** Opening PROVIDED RECORDS block **
Lemma coach_needs_three_logs_witness :
  exists e,
    snix_coach plain_repr plain_dumps answering_world
      {| db_goals := Some DEFAULT_GOALS; db_logs := ∅ |} ∅ 1000 1003
      week_request
    = (Raise e, ∅, []).
Proof.
  apply coach_needs_three_logs. right. cbn [db_logs].
  rewrite map_size_empty. lia.
Defined.

(** ** Goals *)

Example float_to_int_truncates :
  float_to_int 0x1.ecccccccccccdp+1%float = Ok 3
  /\ float_to_int (-0x1.ecccccccccccdp+1)%float = Ok (-3)
  /\ float_to_int 0x1p-1%float = Ok 0
  /\ float_to_int 0x1p+60%float = Ok (2 ^ 60).
Proof. repeat split; vm_compute; reflexivity. Qed.

Example merge_goals_examples :
  _merge_goals no_int no_float ∅ = DEFAULT_GOALS
  /\ _merge_goals no_int no_float
       {[ "anxietyMax" := JFloat 0x1.ecccccccccccdp+1; "sleepMin" := JInt 8;
          "foodTarget" := JNull; "theme" := JStr "dark" ]}
     = {| sleepMin := 8; workoutsPerWeek := 3; foodTarget := 4;
          anxietyMax := 3 |}.
Proof. split; vm_compute; reflexivity. Qed.

Section MergeGoalsFacts.
Variable int_of_str : string -> option Z.
Variable float_of_str : string -> option float.

Lemma merged_get (goals : gmap string JVal) (k : string) :
  dict_get (goals ∪ default_goals_dict) k
  = match goals !! k with
    | Some v => v
    | None => dict_get default_goals_dict k
    end.
Proof.
  unfold dict_get. rewrite lookup_union.
  destruct (goals !! k) as [v|]; destruct (default_goals_dict !! k);
    reflexivity.
Qed.

(** X20. [_merge_goals] gives back a goals record it is handed as a
    dictionary: the four values of a record are read as they are, so that
    merging what a merge returned changes nothing. *)
Theorem merge_goals_round_trip :
  (forall g : Goals, _merge_goals int_of_str float_of_str (goals_dict g) = g)
  /\ forall goals : gmap string JVal,
       _merge_goals int_of_str float_of_str
         (goals_dict (_merge_goals int_of_str float_of_str goals))
       = _merge_goals int_of_str float_of_str goals.
Proof.
  assert (H : forall g : Goals,
             _merge_goals int_of_str float_of_str (goals_dict g) = g).
  { intros [s w f a]. unfold _merge_goals. rewrite !merged_get.
    reflexivity. }
  split; [exact H | intros goals; apply H].
Qed.

(** X21. [_merge_goals] reads four keys and nothing else: two
    dictionaries that agree on "sleepMin", "workoutsPerWeek", "foodTarget"
    and "anxietyMax" (present with the same value, or absent in both) are
    merged into the same record. *)
Theorem merge_goals_reads_four_keys (goals1 goals2 : gmap string JVal) :
  (forall k, In k goal_keys -> goals1 !! k = goals2 !! k) ->
  _merge_goals int_of_str float_of_str goals1
  = _merge_goals int_of_str float_of_str goals2.
Proof.
  intros H. unfold _merge_goals. rewrite !merged_get.
  rewrite (H "sleepMin"), (H "workoutsPerWeek"), (H "foodTarget"),
    (H "anxietyMax") by (cbn; tauto).
  reflexivity.
Qed.
End MergeGoalsFacts.

Lemma merge_goals_reads_four_keys_witness :
  _merge_goals no_int no_float
    {[ "anxietyMax" := JInt 8; "theme" := JStr "dark" ]}
  = _merge_goals no_int no_float {[ "anxietyMax" := JInt 8 ]}.
Proof.
  apply merge_goals_reads_four_keys.
  intros k [<-|[<-|[<-|[<-|[]]]]]; vm_compute; reflexivity.
Defined.

(** ** Symmetry of the correlation *)

Lemma SFmul_comm (x y : spec_float) :
  SFmul prec emax x y = SFmul prec emax y x.
Proof.
  destruct x as [sx|sx| |sx mx ex], y as [sy|sy| |sy my ey]; cbn;
    rewrite ?(Bool.xorb_comm sx sy); try reflexivity.
  rewrite (Pos.mul_comm mx my), (Z.add_comm ex ey). reflexivity.
Qed.

Lemma float_mul_comm (x y : float) : (x * y = y * x)%float.
Proof.
  apply Prim2SF_inj. rewrite !mul_spec. apply SFmul_comm.
Qed.

Lemma map_combine_swap {A B C : Type} (f : A -> B -> C) (xs : list A)
  (ys : list B) :
  List.map (fun p => f (fst p) (snd p)) (List.combine xs ys)
  = List.map (fun p => f (snd p) (fst p)) (List.combine ys xs).
Proof.
  revert ys. induction xs as [|x xs IH]; intros [|y ys]; cbn;
    try reflexivity.
  rewrite IH. reflexivity.
Qed.

Section PearsonSymmetry.
Context {num : Type} (ar : arith num).
Hypothesis mul_comm : forall x y, a_mul ar x y = a_mul ar y x.
Hypothesis div_raises_by_divisor :
  forall x y d e, a_div ar x d = Raise e -> a_div ar y d = Raise e.
Variable sq_error : exn.
Hypothesis sq_raises_one : forall x e, a_sq ar x = Raise e -> e = sq_error.

Lemma map_res_sq_raises (m : num) (l : list num) (e : exn) :
  map_res (fun x => a_sq ar (a_sub ar x m)) l = Raise e -> e = sq_error.
Proof.
  induction l as [|x l IH]; cbn [map_res]; [discriminate|].
  destruct (a_sq ar (a_sub ar x m)) as [y|e'] eqn:E; cbn [res_bind].
  - destruct (map_res _ l) as [ys|e'']; cbn [res_bind]; [discriminate|].
    intros H. injection H as <-. apply IH. reflexivity.
  - intros H. injection H as <-. exact (sq_raises_one _ _ E).
Qed.

Lemma pearson_symmetric (xs ys : list num) :
  _pearson_corr ar xs ys = _pearson_corr ar ys xs.
Proof.
  unfold _pearson_corr.
  destruct (Nat.eqb_spec (List.length xs) (List.length ys)) as [Hlen|Hne].
  2:{ destruct (Nat.eqb_spec (List.length ys) (List.length xs)) as [E|_];
        [congruence | reflexivity]. }
  rewrite <- Hlen, Nat.eqb_refl. cbn [negb orb].
  destruct (Nat.ltb (List.length xs) 4); [reflexivity|].
  set (n := a_of_len ar (List.length xs)).
  destruct (a_div ar (a_sum ar xs) n) as [mx|e1] eqn:Ex;
    destruct (a_div ar (a_sum ar ys) n) as [my|e2] eqn:Ey;
    cbn [res_bind]; try reflexivity.
  2:{ rewrite (div_raises_by_divisor _ (a_sum ar ys) _ _ Ex) in Ey.
      congruence. }
  rewrite (map_combine_swap
             (fun a b => a_mul ar (a_sub ar a mx) (a_sub ar b my)) xs ys).
  assert (Hnum : List.map
                   (fun p => a_mul ar (a_sub ar (snd p) mx) (a_sub ar (fst p) my))
                   (List.combine ys xs)
                 = List.map
                     (fun p => a_mul ar (a_sub ar (fst p) my) (a_sub ar (snd p) mx))
                     (List.combine ys xs)).
  { apply List.map_ext. intros p. apply mul_comm. }
  rewrite Hnum.
  destruct (map_res (fun x => a_sq ar (a_sub ar x mx)) xs) as [sqx|e1] eqn:Sx;
    destruct (map_res (fun y => a_sq ar (a_sub ar y my)) ys) as [sqy|e2] eqn:Sy;
    cbn [res_bind]; try reflexivity.
  - rewrite Bool.orb_comm, mul_comm. reflexivity.
  - rewrite (map_res_sq_raises _ _ _ Sx), (map_res_sq_raises _ _ _ Sy).
    reflexivity.
Qed.
End PearsonSymmetry.

(** X23. The correlation does not depend on the order of its two series,
    in binary64 as the program computes it - the same float, [None] or
    exception, bit for bit - and in exact arithmetic. *)
Theorem pearson_corr_is_symmetric :
  (forall xs ys : list float,
      _pearson_corr binary64 xs ys = _pearson_corr binary64 ys xs)
  /\ (forall xs ys : list R,
         _pearson_corr exact_reals xs ys = _pearson_corr exact_reals ys xs).
Proof.
  split; intros xs ys.
  - apply (pearson_symmetric binary64 float_mul_comm) with (sq_error := OverflowError).
    + cbn. unfold float_truediv. intros x y d e.
      destruct (PrimFloat.eqb d 0); [auto | discriminate].
    + cbn. unfold float_sq. intros x e.
      destruct (_ && _); [|discriminate]. intros H. injection H as <-.
      reflexivity.
  - apply (pearson_symmetric exact_reals Rmult_comm) with (sq_error := ValueError).
    + cbn. intros x y d e. destruct (R_is_zero d); [auto | discriminate].
    + cbn. discriminate.
Qed.

(** ** Date texts and dates *)

Lemma days_before_year_mono (y y' : Z) :
  y <= y' -> _days_before_year y <= _days_before_year y'.
Proof.
  intros H. unfold _days_before_year.
  rewrite <- !(Z.div_div _ 4 25) by lia.
  rewrite <- !(Z.div_div _ 100 4) by lia.
  rewrite <- !(Z.div_div _ 4 25) by lia.
  div_lia.
Qed.

Lemma days_before_month_step (y m m' : Z) :
  1 <= m -> m < m' -> m' <= 12 ->
  _days_before_month y m + _days_in_month y m <= _days_before_month y m'.
Proof.
  intros H1 H2 H3. unfold _days_before_month, _days_in_month.
  assert (m = 1 \/ m = 2 \/ m = 3 \/ m = 4 \/ m = 5 \/ m = 6 \/ m = 7 \/ m = 8
          \/ m = 9 \/ m = 10 \/ m = 11) as Hm by lia.
  assert (m' = 2 \/ m' = 3 \/ m' = 4 \/ m' = 5 \/ m' = 6 \/ m' = 7
          \/ m' = 8 \/ m' = 9 \/ m' = 10 \/ m' = 11 \/ m' = 12) as Hm' by lia.
  destruct (_is_leap y);
    repeat (destruct Hm as [->|Hm]);
    try subst m;
    repeat (destruct Hm' as [->|Hm']);
    try subst m'; cbn; lia.
Qed.

(** The ordinal of a valid date grows with (year, month, day) read as one
    number. *)
Lemma ymd2ord_order (y1 m1 d1 y2 m2 d2 : Z) :
  1 <= m1 <= 12 -> 1 <= d1 <= _days_in_month y1 m1 ->
  1 <= m2 <= 12 -> 1 <= d2 <= _days_in_month y2 m2 ->
  (y1 * 10000 + m1 * 100 + d1 <= y2 * 10000 + m2 * 100 + d2
   <-> _ymd2ord y1 m1 d1 <= _ymd2ord y2 m2 d2).
Proof.
  intros Hm1 Hd1 Hm2 Hd2.
  assert (Hdim : forall y m, 1 <= m <= 12 -> _days_in_month y m <= 31).
  { intros y m Hm. unfold _days_in_month.
    assert (m = 1 \/ m = 2 \/ m = 3 \/ m = 4 \/ m = 5 \/ m = 6 \/ m = 7
            \/ m = 8 \/ m = 9 \/ m = 10 \/ m = 11 \/ m = 12) as Hc by lia.
    destruct (_is_leap y);
      repeat (destruct Hc as [->|Hc]; [cbn; lia|]); subst m; cbn; lia. }
  pose proof (Hdim y1 m1 Hm1). pose proof (Hdim y2 m2 Hm2).
  assert (Hlt : forall ya ma da yb mb db,
             1 <= ma <= 12 -> 1 <= da <= _days_in_month ya ma ->
             1 <= mb <= 12 -> 1 <= db <= _days_in_month yb mb ->
             ya < yb \/ (ya = yb /\ (ma < mb \/ (ma = mb /\ da < db))) ->
             _ymd2ord ya ma da < _ymd2ord yb mb db).
  { intros ya ma da yb mb db Ha1 Ha2 Hb1 Hb2 Hord. unfold _ymd2ord.
    destruct Hord as [Hy|[<- [Hm|[<- Hd]]]].
    - pose proof (days_before_month_bound ya ma da Ha1 Ha2).
      pose proof (days_before_month_bound yb mb db Hb1 Hb2).
      pose proof (days_before_next_year ya).
      pose proof (days_before_year_mono (ya + 1) yb ltac:(lia)).
      destruct (_is_leap ya), (_is_leap yb); lia.
    - pose proof (days_before_month_step ya ma mb ltac:(lia) Hm ltac:(lia)).
      lia.
    - lia. }
  split; intros Hle.
  - destruct (Z.lt_trichotomy (y1 * 10000 + m1 * 100 + d1)
                (y2 * 10000 + m2 * 100 + d2)) as [Hk|[Hk|Hk]]; [| |lia].
    + apply Z.lt_le_incl, Hlt; try assumption. lia.
    + assert (y1 = y2 /\ m1 = m2 /\ d1 = d2) as (-> & -> & ->) by lia. lia.
  - destruct (Z.le_gt_cases (y1 * 10000 + m1 * 100 + d1)
                (y2 * 10000 + m2 * 100 + d2)) as [Hk|Hk]; [exact Hk|].
    assert (_ymd2ord y2 m2 d2 < _ymd2ord y1 m1 d1); [|lia].
    apply Hlt; try assumption. lia.
Qed.
(** * data_intake/player_data.py: rookie and team-stats retrieval

    A shallow embedding of [get_rookies] and [get_team_offensive_stats]
    from [src/data_intake/player_data.py].  Each function is a
    straight-line pipeline: one HTTP GET, [raise_for_status], [json()],
    a list comprehension over [data.items()], a [DataFrame], one
    [to_csv] and one [print].  The world the functions act on (network,
    file store, standard output) is threaded through a small state and
    exception monad.  The file store is flat: the [os.makedirs] the
    module runs on import only ensures that [data/raw] exists. *)

From Stdlib Require Import Ascii String ZArith Lia Floats.SpecFloat.
From stdpp Require Import base option list strings gmap pretty.

#[local] Set Warnings "-register-all".

Local Open Scope Z_scope.

(** ** Python values

    [response.json()] yields the Python image of a JSON document:
    [None], [bool], [int] (unbounded), [float], [str], [list], [dict].
    A [dict] is kept as its items in iteration (insertion) order; its
    keys are pairwise distinct, see [dict_wf]. *)

Inductive pyval : Type :=
  | PNone
  | PBool (b : bool)
  | PInt (n : Z)
  | PFloat (f : spec_float)
  | PStr (s : string)
  | PList (l : list pyval)
  | PDict (d : list (string * pyval)).

Abbreviation pydict := (list (string * pyval)).

(** The invariant of a Python [dict]: no key occurs twice. *)
Definition dict_wf (d : pydict) : Prop := NoDup (d.*1).

(** Exceptions the two functions can let escape. *)
Inductive exn : Type :=
  | ConnectionError   (* [requests.get]: no response obtained *)
  | HTTPError         (* [raise_for_status] *)
  | JSONDecodeError   (* [response.json()] *)
  | AttributeError    (* [.items()] / [.get] on a non-dict *)
  | TypeError         (* unhashable operand of [in] on a set *)
  | OSError.          (* [to_csv] cannot open the path *)

(** [d.get(key)] on a dict: the value, or [None] when the key is absent. *)
Fixpoint dict_get (d : pydict) (key : string) : pyval :=
  match d with
  | [] => PNone
  | (k, v) :: rest => if String.eqb k key then v else dict_get rest key
  end.

(** [key in d] on a dict. *)
Fixpoint dict_has (d : pydict) (key : string) : bool :=
  match d with
  | [] => false
  | (k, _) :: rest => String.eqb k key || dict_has rest key
  end.

(** [isinstance(v, dict)]. *)
Definition isinstance_dict (v : pyval) : bool :=
  match v with PDict _ => true | _ => false end.

(** The value of a float compared exactly with an int, as CPython's
    float/int comparison does: [(-1)^s * m * 2^e = n]. *)
Definition float_eq_int (f : spec_float) (n : Z) : bool :=
  match f with
  | S754_zero _ => n =? 0
  | S754_finite s m e =>
      let sm := if s then Z.neg m else Z.pos m in
      if 0 <=? e then sm * 2 ^ e =? n else sm =? n * 2 ^ (- e)
  | S754_infinity _ | S754_nan => false
  end.

(** [v == n] for an [int] literal [n].  [bool] is a subclass of [int]
    ([False == 0], [True == 1]); a float compares by value; every other
    JSON-born value is unequal to an int. *)
Definition py_eq_int (v : pyval) (n : Z) : bool :=
  match v with
  | PInt k => k =? n
  | PBool b => (if b then 1 else 0) =? n
  | PFloat f => float_eq_int f n
  | PNone | PStr _ | PList _ | PDict _ => false
  end.

(** ** Results and the world monad *)

Inductive result (A : Type) : Type :=
  | Ok (a : A)
  | Raise (e : exn).
Arguments Ok {A} a.
Arguments Raise {A} e.

Definition rbind {A B} (r : result A) (k : A → result B) : result B :=
  match r with
  | Ok a => k a
  | Raise e => Raise e
  end.

Notation "'let?' x := r 'in' k" := (rbind r (λ x, k))
  (at level 10, x name, r at level 100, k at level 200,
   format "'let?'  x  :=  r  'in'  '/' k").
** Closing PROVIDED RECORDS block **
> BRIEF
The response must hold only the lines above from the line with "(ar : arith num)." through the line with "Lemma pearson_symmetric (xs", each copied exactly, both ends kept.

> RESULT FOR THIS EXERCISE
Context {num : Type} (ar : arith num).
Hypothesis mul_comm : forall x y, a_mul ar x y = a_mul ar y x.
Hypothesis div_raises_by_divisor :
  forall x y d e, a_div ar x d = Raise e -> a_div ar y d = Raise e.
Variable sq_error : exn.
Hypothesis sq_raises_one : forall x e, a_sq ar x = Raise e -> e = sq_error.

Lemma map_res_sq_raises (m : num) (l : list num) (e : exn) :
  map_res (fun x => a_sq ar (a_sub ar x m)) l = Raise e -> e = sq_error.
Proof.
  induction l as [|x l IH]; cbn [map_res]; [discriminate|].
  destruct (a_sq ar (a_sub ar x m)) as [y|e'] eqn:E; cbn [res_bind].
  - destruct (map_res _ l) as [ys|e'']; cbn [res_bind]; [discriminate|].
    intros H. injection H as <-. apply IH. reflexivity.
  - intros H. injection H as <-. exact (sq_raises_one _ _ E).
Qed.

Lemma pearson_symmetric (xs ys : list num) :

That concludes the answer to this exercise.